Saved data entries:
·····

(** With the link down the end of the stop is dropped. *)
Example stop_report_dropped :
  (fun a => (a_sent a, a_lost a)) <$>
    demoRun init [Undeploy "d1" true false; Link false; Acted 0; StopEnded 0; Link true] =
  Some ([status "d1" "stopping"], [stopped "d1" true]).
Proof. by vm_compute. Qed.

Lemma store_well_formed_witness :
  exists a, demoRun init (Deploy payload :: launching 0) = Some a /\ length (a_store a) = 1 /\
            NoDup (map td_deploymentId (a_store a)).
Proof.
  destruct (demoRun init (Deploy payload :: launching 0)) as [a|] eqn:E; [|by vm_compute in E].
  exists a. split; [reflexivity|]. split; [vm_compute in E; by injection E as <-|].
  apply (store_well_formed _ _ _ _ _ E).
Defined.

Lemma launches_and_stops_end_witness :
  exists a, demoRun init [Deploy payload] = Some a /\ weight a = 8 /\
    exists e b, internal e /\ step (fun _ => true) "/hf" true a e = Some b.
Proof.
  eexists. split; [vm_compute; reflexivity|]. split; [reflexivity|].
  destruct (launches_and_stops_end (fun _ => true) "/hf" true
              (default init (demoRun init [Deploy payload]))) as (_ & _ & H & _).
  destruct H as (e & b & Hi & _ & Hs); [by vm_compute|]. exists e, b. split; [exact Hi|exact Hs].
Defined.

·····

▶ [Aim of the task]
Beginning at the line that contains "exists a, demoRun init (Deploy" and ending at the last line above, copy each line without any change.

▶ [Answer section]
  exists a, demoRun init (Deploy payload :: launching 0) = Some a /\ length (a_store a) = 1 /\
            NoDup (map td_deploymentId (a_store a)).
Proof.
  destruct (demoRun init (Deploy payload :: launching 0)) as [a|] eqn:E; [|by vm_compute in E].
  exists a. split; [reflexivity|]. split; [vm_compute in E; by injection E as <-|].
  apply (store_well_formed _ _ _ _ _ E).
Defined.

Lemma launches_and_stops_end_witness :
  exists a, demoRun init [Deploy payload] = Some a /\ weight a = 8 /\
    exists e b, internal e /\ step (fun _ => true) "/hf" true a e = Some b.
Proof.
  eexists. split; [vm_compute; reflexivity|]. split; [reflexivity|].
  destruct (launches_and_stops_end (fun _ => true) "/hf" true
              (default init (demoRun init [Deploy payload]))) as (_ & _ & H & _).
  destruct H as (e & b & Hi & _ & Hs); [by vm_compute|]. exists e, b. split; [exact Hi|exact Hs].
Defined.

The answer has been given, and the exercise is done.